I’ve walked the Normandy beaches a few times in my life. It’s a windswept place, damp and desolate in winter even more than most beach towns. Yet on warm summer days people are on the beaches enjoying them. That can seem jarring and almost disrespectful if you consider a place like Omaha Beach to be sacred ground given what Americans did and gave there. But it’s not disrespect if you think returning France, and by extension Europe, to normalcy and something better was part of the sacrifice and why they did what they did there. I was thinking about that while reading about the debate about Juneteenth as a holiday. It seems like a pretty logical choice for a national holiday (more logical than some), loaded with layers of symbolism, and will pretty quickly become part of the fabric of the season. Today’s kids will ask, soon, ‘so why was that controversial?’
While we’re on controversy there are people who genuinely disagree with Robert “Panic at the” Pondiscio, there are others who use him as an easy way to signal and score points. Thing is, agree or not, he’s an incisive thinker and has proven to be a good forecaster. So I’d pay attention to this caution whether you agree or not. I’ve heard more than a few non-profit leaders, charter folks, privately expressing misgivings about the disconnect between elite progressivism and what parents want and the implications of that. And concern about the role of funders and others in driving this and where you can go to have a conversation like that.

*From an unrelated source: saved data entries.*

(** * Meeting transcriber: alignment of transcription with diarization

    A shallow embedding of [meeting_transcriber.py]: the aligner
    ([_align_transcription_with_speakers]), the overlap resolver
    ([_find_dominant_speaker]) and the three output writers
    ([_save_detailed_json], [_save_readable_transcript],
    [_save_csv_analysis]).

    Modelling conventions.
    - Times (Python floats, in seconds) are exact rationals [Q]; numeric
      equality is [Qeq].  Rounding, infinities and NaN are outside the model.
    - A Python [str] is a [string]: a sequence of code points below 256.
    - A Whisper segment is the dict the code receives: a [gmap] from keys to
      dynamically typed values.  Missing keys and ill-typed values raise, as
      in Python, and the raising paths are explicit in the [result] type.
    - [speaker_durations] is an insertion-ordered dict: an association list
      in insertion order, because [max] walks it in that order.
    - The diarization object is the sequence [itertracks] yields.
    - The dict appended for a segment has the six keys of its literal: a
      record, with [items] giving the keys in insertion order.
    - The transcript file is the sequence of its [write] calls; the JSON
      file is its text, with the printing and reading of floats left as
      parameters; the CSV file is the table [to_csv] writes (header and
      rows of cells).

    The first part holds the program and the notions the statements use;
    the second part holds the theorems. *)

From Stdlib Require Import ZArith QArith Qminmax Qround Lqa Lia.
From Stdlib Require Import Ascii String List DecimalString.
From stdpp Require Import base option list strings gmap.

Open Scope string_scope.
Open Scope list_scope.

(** ** Dynamically typed values and exceptions *)

Module Py.

(** The values a segment dict holds: numbers and strings. *)
Inductive value : Type :=
| VNum (q : Q)
| VStr (s : string).

(** The exceptions the modelled code can raise. *)
Inductive exn : Type :=
| KeyError (key : string)
| AttributeError (attr : string)
| TypeError
| ValueError.

Inductive result (A : Type) : Type :=
| Ok (a : A)
| Raise (e : exn).
Arguments Ok {A} a.
Arguments Raise {A} e.

#[global] Instance result_ret : MRet result := @Ok.

#[global] Instance result_bind : MBind result := fun A B k r =>
  match r with
  | Ok a => k a
  | Raise e => Raise e
  end.

(** A number operand, or [TypeError]. *)
Definition number (v : value) : result Q :=
  match v with
  | VNum q => Ok q
  | VStr _ => Raise TypeError
  end.

(** [a - b]: defined on two numbers, [TypeError] otherwise. *)
Definition sub (a b : value) : result Q :=
  x ← number a; y ← number b; Ok (x - y)%Q.

(** [a < b] on floats. *)
Definition ltb (a b : Q) : bool :=
  match Qcompare a b with Lt => true | _ => false end.

(** [max(a, b)]: the first argument unless the second is strictly larger. *)
Definition max (a b : Q) : Q := if ltb a b then b else a.

(** [min(a, b)]: the first argument unless the second is strictly smaller. *)
Definition min (a b : Q) : Q := if ltb b a then b else a.

(** [d[key]]. *)
Definition getitem (d : gmap string value) (key : string) : result value :=
  match d !! key with
  | Some v => Ok v
  | None => Raise (KeyError key)
  end.

(** [d.get(key, default)]. *)
Definition get (d : gmap string value) (key : string) (default : value) : value :=
  match d !! key with
  | Some v => v
  | None => default
  end.

(** [c.isspace()] for a code point below 256: TAB..CR, FS..US, space,
    NEL and the no-break space. *)
Definition isspace (c : ascii) : bool :=
  let n := N_of_ascii c in
  ((9 <=? n) && (n <=? 13) || (28 <=? n) && (n <=? 32)
   || (n =? 133) || (n =? 160))%N.

(** [s.lstrip()]. *)
Fixpoint lstrip (s : string) : string :=
  match s with
  | EmptyString => EmptyString
  | String c s' => if isspace c then lstrip s' else s
  end.

(** [s.rstrip()]. *)
Fixpoint rstrip (s : string) : string :=
  match s with
  | EmptyString => EmptyString
  | String c s' =>
      match rstrip s' with
      | EmptyString => if isspace c then EmptyString else String c EmptyString
      | r => String c r
      end
  end.

(** [v.strip()]: a method of [str]; a number has no such attribute. *)
Definition strip (v : value) : result string :=
  match v with
  | VStr s => Ok (rstrip (lstrip s))
  | VNum _ => Raise (AttributeError "strip")
  end.

(** [int(x)] of a float: truncation towards zero. *)
Definition int (x : Q) : Z := Z.quot (Qnum x) (Z.pos (Qden x)).

(** ["%d" % n]. *)
Definition str_int (n : Z) : string := NilZero.string_of_int (Z.to_int n).

(** ["%02d" % n], for [0 <= n < 100]. *)
Definition two_digits (n : Z) : string :=
  if (n <? 10)%Z then "0" +:+ str_int n else str_int n.

(** [str(timedelta(seconds=n))] for an integer [n].  The constructor
    normalises to [days] and [0 <= seconds < 86400] by floor division;
    [__str__] prints [H:MM:SS], after ["D day, "] or ["D days, "] when
    [days] is not zero.  (timedelta's own bound on the number of days,
    10^9, is not part of the model.) *)
Definition timedelta_str (n : Z) : string :=
  let days := (n / 86400)%Z in
  let seconds := (n mod 86400)%Z in
  let mm := (seconds / 60)%Z in
  let ss := (seconds mod 60)%Z in
  let hh := (mm / 60)%Z in
  let mm := (mm mod 60)%Z in
  let s := str_int hh +:+ ":" +:+ two_digits mm +:+ ":" +:+ two_digits ss in
  if (days =? 0)%Z then s
  else str_int days +:+ " day" +:+ (if (Z.abs days =? 1)%Z then EmptyString else "s")
       +:+ ", " +:+ s.

(** The newline character. *)
Definition nl : string := String "010"%char EmptyString.

(** [s * n]. *)
Fixpoint repeat_str (s : string) (n : nat) : string :=
  match n with
  | O => EmptyString
  | S n' => s +:+ repeat_str s n'
  end.

(** [speaker != current_speaker], where [current_speaker] starts as
    [None]. *)
Definition ne_opt (speaker : string) (current_speaker : option string) : bool :=
  match current_speaker with
  | None => true
  | Some c => negb (String.eqb speaker c)
  end.

End Py.

(** ** Diarization turns *)

(** One item of [diarization.itertracks(yield_label=True)]: the turn's
    segment and its speaker label (the track name is ignored by the code). *)
Record Turn : Type := mkTurn {
  turn_start : Q;
  turn_end : Q;
  turn_speaker : string
}.

(** ** The overlap resolver *)

(** [if speaker not in speaker_durations: speaker_durations[speaker] = 0]
    followed by [speaker_durations[speaker] += overlap_duration], on the
    insertion-ordered dict. *)
Fixpoint dict_add (d : list (string * Q)) (speaker : string) (dur : Q)
  : list (string * Q) :=
  match d with
  | [] => [(speaker, 0 + dur)%Q]
  | (k, v) :: d' =>
      if String.eqb k speaker then (k, (v + dur)%Q) :: d'
      else (k, v) :: dict_add d' speaker dur
  end.

(** [speaker_durations.get(key)]; [None] is Python's [None]. *)
Fixpoint dict_get (d : list (string * Q)) (key : string) : option Q :=
  match d with
  | [] => None
  | (k, v) :: d' => if String.eqb k key then Some v else dict_get d' key
  end.

(** The body of the [for turn, _, speaker in ...] loop. *)
Definition accumulate_turn (start_time end_time : Q)
    (speaker_durations : list (string * Q)) (t : Turn) : list (string * Q) :=
  let overlap_start := Py.max start_time (turn_start t) in
  let overlap_end := Py.min end_time (turn_end t) in
  if Py.ltb overlap_start overlap_end then
    let overlap_duration := (overlap_end - overlap_start)%Q in
    dict_add speaker_durations (turn_speaker t) overlap_duration
  else speaker_durations.

(** The whole loop, from the empty dict. *)
Definition accumulate (start_time end_time : Q) (diarization : list Turn)
  : list (string * Q) :=
  fold_left (accumulate_turn start_time end_time) diarization [].

(** [max(d, key=d.get)] on a non-empty dict: the keys are walked in
    insertion order and the running maximum is replaced only by a strictly
    larger value.  For a key [k] of [d], [d.get(k)] is the value stored
    with [k], so the walk is over the items. *)
Fixpoint max_walk (max_item : string) (max_val : Q) (rest : list (string * Q))
  : string :=
  match rest with
  | [] => max_item
  | (item, val) :: rest' =>
      if Py.ltb max_val val then max_walk item val rest'
      else max_walk max_item max_val rest'
  end.

Definition max_by_value (first : string * Q) (rest : list (string * Q)) : string :=
  max_walk (fst first) (snd first) rest.

(** [s.split(sep)] for a one-character separator. *)
Fixpoint split (sep : ascii) (s : string) : list string :=
  match s with
  | EmptyString => [EmptyString]
  | String c s' =>
      if Ascii.eqb c sep then EmptyString :: split sep s'
      else match split sep s' with
           | tok :: toks => String c tok :: toks
           | [] => [String c EmptyString]
           end
  end.

(** [f"Speaker_{raw.split('_')[-1]}"]. *)
Definition normalize_label (raw : string) : string :=
  "Speaker_" +:+ List.last (split "_" raw) EmptyString.

(** [_find_dominant_speaker] once both times are known to be numbers. *)
Definition dominant_label (start_time end_time : Q) (diarization : list Turn)
  : string :=
  match accumulate start_time end_time diarization with
  | [] => "Unknown"
  | first :: rest => normalize_label (max_by_value first rest)
  end.

(** [_find_dominant_speaker].  Its first statement,
    [segment_duration = end_time - start_time], raises [TypeError] unless
    both times are numbers. *)
Definition find_dominant_speaker (start_time end_time : Py.value)
    (diarization : list Turn) : Py.result string :=
  segment_duration ← Py.sub end_time start_time;
  s ← Py.number start_time;
  e ← Py.number end_time;
  Py.Ok (dominant_label s e diarization).

(** ** The aligner *)

(** The dict [_align_transcription_with_speakers] appends for a segment.
    Its keys are fixed by the dict literal; [start], [end] and [duration]
    are numbers once [_find_dominant_speaker] has returned. *)
Record AlignedUtterance : Type := mkUtterance {
  au_start : Q;
  au_end : Q;
  au_duration : Q;
  au_speaker : string;
  au_text : string;
  au_confidence : Py.value
}.

(** The body of the [for segment in whisper_segments] loop. *)
Definition align_segment (segment : gmap string Py.value)
    (diarization : list Turn) : Py.result AlignedUtterance :=
  start_time ← Py.getitem segment "start";
  end_time ← Py.getitem segment "end";
  text ← Py.getitem segment "text" ≫= Py.strip;
  speaker ← find_dominant_speaker start_time end_time diarization;
  s ← Py.number start_time;
  e ← Py.number end_time;
  duration ← Py.sub end_time start_time;
  Py.Ok {| au_start := s;
           au_end := e;
           au_duration := duration;
           au_speaker := speaker;
           au_text := text;
           au_confidence := Py.get segment "avg_logprob" (Py.VNum 0) |}.

(** [_align_transcription_with_speakers]: the first segment that raises
    aborts the loop. *)
Fixpoint align_transcription_with_speakers
    (whisper_segments : list (gmap string Py.value)) (diarization : list Turn)
  : Py.result (list AlignedUtterance) :=
  match whisper_segments with
  | [] => Py.Ok []
  | segment :: rest =>
      u ← align_segment segment diarization;
      us ← align_transcription_with_speakers rest diarization;
      Py.Ok (u :: us)
  end.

On some key issues of the day, if you don’t appreciate the disconnect between the political progressive left and the median Black American on a host of issues you should either familiarize yourself with some public opinion research or get out more. Even better, both. That’s not a commentary on who is “right,” about various issues. Just because only 12 or 20 percent of people support something doesn’t mean it’s self-evidently wrong. It’s just not popular right now – and it’s hard to miss how ideas what were considered wildly implausible not long ago are now mainstream political positions. So instead, this is just an observation about the political landscape. And why, for instance, you’re going to run into a lot more people on a non-profit education zoom who want to defund or abolish police, or whatever, than you will out in communities around the country right now. And given that politics turns on the here and now, it matters.
…Indeed the debate about critical race theory is filled with the Selfish Fallacy. CRT is now a completely floating signifier thanks to the motivated reasoning of those who defend it. Conventional center-left liberals feel compelled to defend CRT because conservatives attack it, but some aspects of that academic field are sufficiently extreme to make advocacy for them unpalatable, so the definition of CRT simply morphs to fit their boundaries for legitimate opinion. For many or most of the people defending critical race theory today, the tradition is just a vague assertion of the prevalence of racism, dressed up in a little academic jargon – because this conception is far more convenient for them than grappling with what CRT actually is..
…In 6 months the CRT debate will be over and nobody will talk about it and we’ll be on to a new bullshit “conversation about race” that never admits to the fact that our supposed racial reckoning has accomplished nothing. Because the very purpose of all of this culture war is to distract from that failure.
And in six months we’ll still be doing a lousy job teaching history.